When you reach the records, transcribe each one exactly.

----------------

Lemma run_eq E w :
  run E w
  = for_each
      (Table.select Channel.is_active
         (channels (catalog (snd (sync_channels E w)))))
      (fun r => download_channel_videos E (Channel.channel_id (snd r)))
      (snd (sync_channels E w)).
Proof.
  unfold run, bind.
  pose proof (sync_channels_never_raises E w) as H.
  destruct (sync_channels E w) as [[[]|e] w1]; simpl in *; try discriminate.
  reflexivity.
Qed.

Lemma run_grown E w :
  fst (run E w) = Return tt
  /\ synced w (snd (sync_channels E w))
  /\ grown (snd (sync_channels E w)) (snd (run E w)).
Proof.
  rewrite run_eq.
  destruct (download_loop_grown E
              (Table.select Channel.is_active
                 (channels (catalog (snd (sync_channels E w)))))
              (snd (sync_channels E w))) as [H0 H1]; auto.
  split; [exact H0|].
  split; [apply sync_channels_synced | exact H1].
Qed.

Lemma run_frame E w :
  fst (run E w) = Return tt
  /\ transcripts (catalog (snd (run E w))) = transcripts (catalog w)
  /\ processed_content (catalog (snd (run E w)))
     = processed_content (catalog w)
  /\ llm_requests (snd (run E w)) = llm_requests w.
Proof.
  destruct (run_grown E w) as (H0 & (_ & _ & _ & T1 & P1 & L1 & _) & G).
  destruct G as (new & dl & _ & _ & _ & _ & _ & _ & _ & T2 & P2 & L2).
  repeat split; congruence.
Qed.

(** X8. A run of the acquisition engine returns normally whatever the
    channel lookups, the listings, the date parser and the downloads do,
    and it leaves the transcripts, the artifacts and the requests to the
    inference service as they were. *)
Theorem run_never_raises E w :
  fst (run E w) = Return tt
  /\ transcripts (catalog (snd (run E w))) = transcripts (catalog w)
  /\ processed_content (catalog (snd (run E w)))
     = processed_content (catalog w)
  /\ llm_requests (snd (run E w)) = llm_requests w.
Proof.
  destruct (run_grown E w) as (H0 & Hsync & G).
  destruct Hsync as (_ & _ & _ & T1 & P1 & L1 & _).
  destruct G as (new & dl & _ & _ & _ & _ & _ & _ & _ & T2 & P2 & L2).
  split; [exact H0|].
  split; [now rewrite T2 | split; [now rewrite P2 | now rewrite L2]].
Qed.

(** X9. A run changes no row that the video table held: the table after
    the run is the table before it followed by the rows of the run.  Each
    of these rows is settled, completed with its download time and file
    path or failed without them, none is left downloading; and every
    download request of the run is for one of these rows, at most one
    request for each. *)
Theorem run_appends_settled_rows E w :
  exists new dl,
    videos (catalog (snd (run E w))) = (videos (catalog w) ++ new)%list
    /\ ydl_downloads (snd (run E w)) = (ydl_downloads w ++ dl)%list
    /\ Forall (fun v => settled v = true) new
    /\ Forall (fun v => Video.download_status v <> downloading
                        /\ Video.download_status v <> pending) new
    /\ incl dl (map (fun v => watch_url (Video.video_id v)) new)
    /\ length dl <= length new.
Proof.
  destruct (run_grown E w) as (_ & (_ & _ & V1 & _ & _ & _ & Y1) & G).
  destruct G as (new & dl & V2 & Y2 & S2 & _ & L2 & I2 & _).
  exists new, dl; rewrite V2, Y2, V1, Y1; repeat split; auto.
  eapply Forall_impl; [|exact S2].
  intros v; unfold settled.
  destruct (Video.download_status v); try discriminate;
    split; discriminate.
Qed.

----------------

The completed task:
Lemma run_eq E w :
  run E w
  = for_each
      (Table.select Channel.is_active
         (channels (catalog (snd (sync_channels E w)))))
      (fun r => download_channel_videos E (Channel.channel_id (snd r)))
      (snd (sync_channels E w)).
Proof.
  unfold run, bind.
  pose proof (sync_channels_never_raises E w) as H.
  destruct (sync_channels E w) as [[[]|e] w1]; simpl in *; try discriminate.
  reflexivity.
Qed.

Lemma run_grown E w :
  fst (run E w) = Return tt
  /\ synced w (snd (sync_channels E w))
  /\ grown (snd (sync_channels E w)) (snd (run E w)).
Proof.
  rewrite run_eq.
  destruct (download_loop_grown E
              (Table.select Channel.is_active
                 (channels (catalog (snd (sync_channels E w)))))
              (snd (sync_channels E w))) as [H0 H1]; auto.
  split; [exact H0|].
  split; [apply sync_channels_synced | exact H1].
Qed.

Lemma run_frame E w :
  fst (run E w) = Return tt
  /\ transcripts (catalog (snd (run E w))) = transcripts (catalog w)
  /\ processed_content (catalog (snd (run E w)))
     = processed_content (catalog w)
  /\ llm_requests (snd (run E w)) = llm_requests w.
Proof.
  destruct (run_grown E w) as (H0 & (_ & _ & _ & T1 & P1 & L1 & _) & G).
  destruct G as (new & dl & _ & _ & _ & _ & _ & _ & _ & T2 & P2 & L2).
  repeat split; congruence.
Qed.

(** X8. A run of the acquisition engine returns normally whatever the
    channel lookups, the listings, the date parser and the downloads do,
    and it leaves the transcripts, the artifacts and the requests to the
    inference service as they were. *)
Theorem run_never_raises E w :
  fst (run E w) = Return tt
  /\ transcripts (catalog (snd (run E w))) = transcripts (catalog w)
  /\ processed_content (catalog (snd (run E w)))
     = processed_content (catalog w)
  /\ llm_requests (snd (run E w)) = llm_requests w.
Proof.
  destruct (run_grown E w) as (H0 & Hsync & G).
  destruct Hsync as (_ & _ & _ & T1 & P1 & L1 & _).
  destruct G as (new & dl & _ & _ & _ & _ & _ & _ & _ & T2 & P2 & L2).
  split; [exact H0|].
  split; [now rewrite T2 | split; [now rewrite P2 | now rewrite L2]].
Qed.

(** X9. A run changes no row that the video table held: the table after
    the run is the table before it followed by the rows of the run.  Each
    of these rows is settled, completed with its download time and file
    path or failed without them, none is left downloading; and every
    download request of the run is for one of these rows, at most one
    request for each. *)
Theorem run_appends_settled_rows E w :
  exists new dl,
    videos (catalog (snd (run E w))) = (videos (catalog w) ++ new)%list
    /\ ydl_downloads (snd (run E w)) = (ydl_downloads w ++ dl)%list
    /\ Forall (fun v => settled v = true) new
    /\ Forall (fun v => Video.download_status v <> downloading
                        /\ Video.download_status v <> pending) new
    /\ incl dl (map (fun v => watch_url (Video.video_id v)) new)
    /\ length dl <= length new.
Proof.
  destruct (run_grown E w) as (_ & (_ & _ & V1 & _ & _ & _ & Y1) & G).
  destruct G as (new & dl & V2 & Y2 & S2 & _ & L2 & I2 & _).
  exists new, dl; rewrite V2, Y2, V1, Y1; repeat split; auto.
  eapply Forall_impl; [|exact S2].
  intros v; unfold settled.
  destruct (Video.download_status v); try discriminate;
    split; discriminate.
Qed.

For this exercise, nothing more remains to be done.